Все свое армейское честолюбие, всю кровную приверженность старого профессионала
своему делу являл он в этих парадах.
А впереди всей бесконечной стройной колонны —
знаменосец! — плыл двухметрового роста усатый и бравый старшина, полный кавалер
орденов Славы. Это уже была просто местная знаменитость, любимец публики.
Пацаны гордились им, как чем-то собственным, и спорили, что, поскольку он
полный кавалер Славы, то он главнее офицеров, и старше только полковник.
А после парада был гвоздь программы — пиво!

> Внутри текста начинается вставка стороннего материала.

(* ===== verification/Prelude.v ===== *)
(** * A verification development for edge-runtime

    edge-runtime runs JavaScript in isolated workers.  Its server, in Rust
    under src/crates, starts a worker for a request or takes one that is up,
    and supervises what a worker uses; most of its own code is the layer that
    gives programs the modules of Node, in src/crates/node/polyfills.  This
    development models the pool of workers and their supervisors, the virtual
    file system that a deployed function sees, the resolution of modules, and
    the parts of the Node layer that compute or that are state machines: paths,
    buffers and their encodings, decoders, query strings, URLs, domain names,
    events, queues, streams, differences, command lines, ciphers, primes,
    messages between processes.  Paths below are relative to src/crates/node/polyfills, unless
    they start with src.

    ** How the code is modelled

    A JavaScript string is the list of its 16-bit units, a byte an integer
    below 256, an integer of the code an integer of [Z] with the conversions of
    the engine written out where the code relies on them ([to_uint32] and its
    relatives in [Bytes]).  Code that can throw returns [result], whose errors
    carry the error class or the code of Node.  Stateful code passes its state;
    where the source shares mutable objects (the circular buffers of a queue,
    the listener arrays of an emitter) the model has a store and references
    into it.  Every definition is executable, and the examples and witnesses
    evaluate them.

    A loop is structural where the code counts, and otherwise takes fuel.  The
    fuel is computed from the input by the definition itself, and the theorems
    are about the definitions with that fuel, so that they say that the code
    returns.  Where the code can run for ever, the fuel is an argument:
    - [Events.emit] runs code of the program; the theorems hold for every fuel
      with which the run ends.
    - [NextTick.processTicksAndRejections] does too; the theorem says that there
      is enough fuel if the callbacks settle.
    - [Resolution] recurs when types are looked up; [resolve_ends] says when
      some fuel is enough, and that more changes nothing.
    - A search of [Vfs] follows links; two levels are enough in a tree of which
      the links are canonical ([find_entry_correct]).
    - Streams are machines with a step function, without fuel: a run is a
      sequence of steps, and [stream_returns] says that the stream's own steps
      between two calls of the program's code are finitely many.

    ** The files

    - [Prelude]: strings, arrays, slices, results, generic lemmas and tactics.
    - [PathUtil], [PathScan], [PathPosix], [PathWin32], [PathCommon]: the
      modules of path/ (_util.ts, _posix.ts, _win32.ts, common.ts).  [PathScan]
      holds the backward scans that dirname, basename, extname and parse share.
      [PathUtil] gives the reference: a path as a list of segments, on which
      normalizing is a stack; [normalizeString] refines it.
    - [FixedQueue]: internal/fixed_queue.ts, linked circular buffers in a
      store, against a plain list.  The file ends with the instance of the
      interface [Fifo], all that [NextTick] knows of it.
    - [NextTick]: _next_tick.ts, the queue of ticks and the loop that drains
      it, with the callbacks of the program as a parameter.
    - [Bytes], [BufferInt], [Buffer], [BufferSearch], [BufferText]:
      internal/buffer.mjs, internal_binding/buffer.ts and
      internal/normalize_encoding.mjs.
    - [Codecs]: the encodings of internal_binding/_utils.ts.
    - [WebText], [WebModel]: what the code uses of deno_web and deno_core, as
      the interface [WebText] with its laws [WebTextOk], and a model of the
      encoding standard that is an instance, so that the laws can hold.
    - [StringDecoder]: string_decoder.ts, with the buffered incomplete
      characters.
    - [Querystring]: querystring.js and internal/querystring.ts.
    - [Idna]: internal/idna.ts, punycode.ts and src/crates/node/ops/idna.rs;
      the crate idna is the interface [IdnaCrate], and [PunycodeOk] what RFC
      3492 says of the encoding of a label.
    - [LegacyUrl], [UrlFacts]: url.ts, its operations and what holds of them.
    - [Events]: _events.mjs.  Listeners are programs over the operations of the
      emitter, so that they can add, remove and emit while an event is being
      emitted; [EventIterator] is the async iterator of [on].
    - [Diff]: the difference algorithm of _util/std_testing_diff.ts.
    - [Validators]: the checks of arguments of internal/validators.mjs, on
      values as trees.
    - [ParseArgs]: internal/util/parse_args/, from the arguments of a command
      line to tokens, and from tokens to values.
    - [StreamBase], [WritableState], [Writable], [ReadableState], [Readable]:
      the two kinds of streams of _stream.mjs.  A stream is a machine whose
      instructions are the places between two calls of the program's code: the
      sink or the source, callbacks and listeners, which can use the stream
      again at any such place.
    - [WritableInv], [WritableRuns], [ReadableInv], [ReadableRuns]: their
      invariants and what follows for every run.  The runs have a condition on
      the program, [only_calls_back] for the sink of a writable stream and
      [no_nested_read] for the source of a readable one.
    - [BufferList]: internal/streams/buffer_list.mjs, a linked list of chunks in
      a store, against the list of chunks; with an instance of [ChunkList], the
      interface through which readable streams use it.
    - [Cipher]: internal/crypto/cipher.ts with the block cache, over the native
      contexts of src/crates/node/ops/crypto/cipher.rs.  The block ciphers and
      the authentication are the interface [CipherLib] with its laws
      [CipherLibOk]; a toy cipher is an instance.
    - [Supervisor]: src/crates/base/src/rt_worker/supervisor/, the strategies
      per worker and per request as step functions on the events of their
      loops, which may come in any order.
    - [WorkerPool]: src/crates/base/src/rt_worker/worker_pool.rs and the loop
      over its messages in worker_ctx.rs.  A step is a message, or a step of a
      task the pool has spawned, in any order; permits of a semaphore are in a
      table that says who holds them.
    - [Primes]: src/crates/node/ops/crypto/primes.rs and the checks of
      internal/crypto/random.ts.
    - [RustPath], [PackageJson], [Resolution]: strings and paths of Rust, and
      src/crates/node/package_json.rs and resolution.rs.  URLs, the file system
      and the npm resolver are the interface [Host].
    - [Vfs], [FileSystems]: src/crates/sb_fs, the builder of the virtual file
      system, the system that serves it, and the two file systems of workers on
      top of it.  The real file system is the interface [Disk].
    - [Ipc]: src/crates/node/ops/ipc.rs; the reader of the pipe and the JSON
      libraries are the interfaces [AsyncBufRead] and [Json].

    ** What is proved

    Paths: [normalizeString] and [resolve] implement the stack of segments;
    [relative] is a right inverse of [resolve]; Windows paths resolve to
    absolute ones and normalizing is stable; parse and format are inverse;
    [common] is the longest common directory.

    Buffers: every integer writer stores the bytes of the value or throws the
    error of the range that is exceeded, and the reader of the same width gets
    the value back; [copy], [concat], [swap], [compare], [fill] and [write] do
    what they should at every offset; the searches find the first, and what the
    backward one finds is an occurrence; text written is text read, for every
    encoding on the strings it can represent.

    Decoders: however the bytes are cut into chunks, [StringDecoder] produces
    the text of the whole.  Query strings: [parse] inverts [stringify].

    URLs: the scanning loops of url.ts find what definitions without indexes
    find; [parse] undoes [format] on URLs whose parts need no escapes; relative
    references are resolved as a stack of segments, below the root of the host.
    Domain names: units and code points convert back and forth, and a
    domain in Unicode comes back from its ASCII form.

    Queues: a fixed queue is a first-in-first-out queue, and ticks run in the
    order they were scheduled, those that ticks schedule included.

    Events: the registry of listeners implements lists of listeners per name,
    through any sequence of operations that listeners perform; the observers
    ([listenerCount], [eventNames], [listeners]) agree with it; [emit] calls the
    listeners of the moment of the call; a listener added by [once] is invoked
    at most once unless it is observed while being removed; the iterator matches
    the k-th request with the k-th event.

    Command lines: the tokens of a command line print to it again, the values
    are those the tokens give, and every value has the type of its option.

    Stream buffers: the list of chunks is a queue of bytes, whatever mix of
    operations is used.

    Streams: in the runs described above, a writable stream hands the chunks to
    the sink in order and once, finishes after the last of them, calls every
    callback once and owes no 'drain' when it is idle; a readable one delivers
    the bytes in order, does not stall when it flows, emits nothing after its
    end, and [read] returns as many bytes as were asked.

    Ciphers: a message is encrypted to the same bytes however it is cut into
    chunks, what is encrypted decrypts to the message, and the authenticated
    mode accepts exactly the tag of the key, the nonce, the additional data and
    the ciphertext.  Primes: a prime is never called composite, and below the
    square of the first prime after the table the answer is exact.

    Workers: a supervisor ends its worker only for a reason that its limits
    give, and reports it idle once for each request that ended, as long as it
    does so at all; the pool never fails on a message, never has more workers
    with a permit than its limit, gives a worker that serves one request at a
    time to one request only, loses no request, and ends after the last worker.

    Files: the builder refines a map from paths to nodes, a search in its tree
    is correct and ends, a deployed function can change nothing and sees only
    its tree and its static files, and reads what was on the disk.

    Modules: what "exports" gives lies in the package, under the conditions of
    the theorem, and resolution ends.  Messages: what is written to a pipe is
    read from it, whatever the pieces are, and the search with vector
    instructions agrees with the plain one.

    Differences: [diff] returns, its result turns one sequence into the other,
    and no edit script is shorter.

    ** What is not modelled

    Floating point values in buffers, regular expressions, the rendering of
    values as text, and whatever is a call of the host: sockets, files,
    processes, compression, the arithmetic of cryptography.  Of streams,
    [_construct], object mode and decoders of readable streams, pipes, duplex
    streams and exceptions thrown by the program's code.  Of the Rust part, what
    boots isolates, loads and runs modules, installs packages, and serves
    connections.  Each part is listed with the reason in the project file. *)

From Stdlib Require Export ZArith Lia.
From Stdlib Require Import Ascii String.
From stdpp Require Export base tactics numbers list option strings.

#[global] Open Scope Z_scope.

(** ** JavaScript strings

    A JavaScript string is a finite sequence of 16-bit code units; [jsstr] is
    that sequence, each unit a [Z].  [js] turns a Rocq string literal into the
    sequence of its character codes, so that examples read like the source. *)

Abbreviation jsstr := (list Z).

Definition js (s : string) : jsstr :=
  (fun a => Z.of_N (N_of_ascii a)) <$> list_ascii_of_string s.

Declare Scope js_scope.
Delimit Scope js_scope with js.
Arguments js s%_string_scope.

(** [s.length] of a string or an array. *)
Definition len {A} (s : list A) : Z := Z.of_nat (length s).

(** Array indexing [a[i]]; out of range is [undefined], here [None]. *)
Definition at_index {A} (s : list A) (i : Z) : option A :=
  if i <? 0 then None else s !! Z.to_nat i.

Надо знать жизнь глухой деревушки того времени, чтобы оценить, что такое было
там — пиво; да еще для солдата. Дважды в год полковник усылал машину в
Ленинград и всеми правдами и неправдами изыскивал средства и возможности купить
три бочки пива. Каждому по кружке. Эти бочки закатывались в ларек, пустовавший
все остальное время года, и вышедший с парадной дистанции личный состав в четко
отработанной последовательности (это тоже входило в ночные и дневные
репетиции!) выпивал свою кружку. А население кормили из дымивших, только что
прошедших парадом полевых кухонь. Колхозников, естественно, было куда меньше,
чем солдат в полку, и в этот-то уж праздничный день они наедались от пуза. И,
таким образом, убеждались в смысле плаката на избе-читальне: «Народ и армия
едины!»
Хороший был полковник. Слуга царю, отец
солдатам.
И вот, значит, проходит такой первомайский
парад. Оркестр ликует и гремит. Линейные замерли — штыки в небо, флажки на них
плещутся. И с широкой алой лентой через плечо шагает старшина, колотя пыль из
деревенского плаца, и в руках у него Знамя полка — 327-го гвардейского ордена
Богдана Хмельницкого Славгородского мотострелкового — бахрома золотом,
георгиевская лента по ветру бьет, орденок в углу эмалью блещет, и буквы дугой
через красное поле. А по бокам его, на полшага сзади — ассистенты при знамени,
статные юные лейтенанты, серебро шашек в положении на-краул искрами вспыхивает.
И за ними — со своей песней, с лихим
присвистом — разведрота марширует.
Музыка сердца! Сильна непобедимая армия, жив
фронтовой дух!
И, миновав дистанцию церемониального марша и
свернув за угол единственной деревенской улицы, старшина-знаменосец подходит к
ларьку. Кружки уже налиты, кухонный наряд в белых куртках и колпаках готов к
раздаче — да чтоб без проволочек! полторы тыщи рыл участвуют в параде, и
каждому по кружке надо в отмеренные минуты!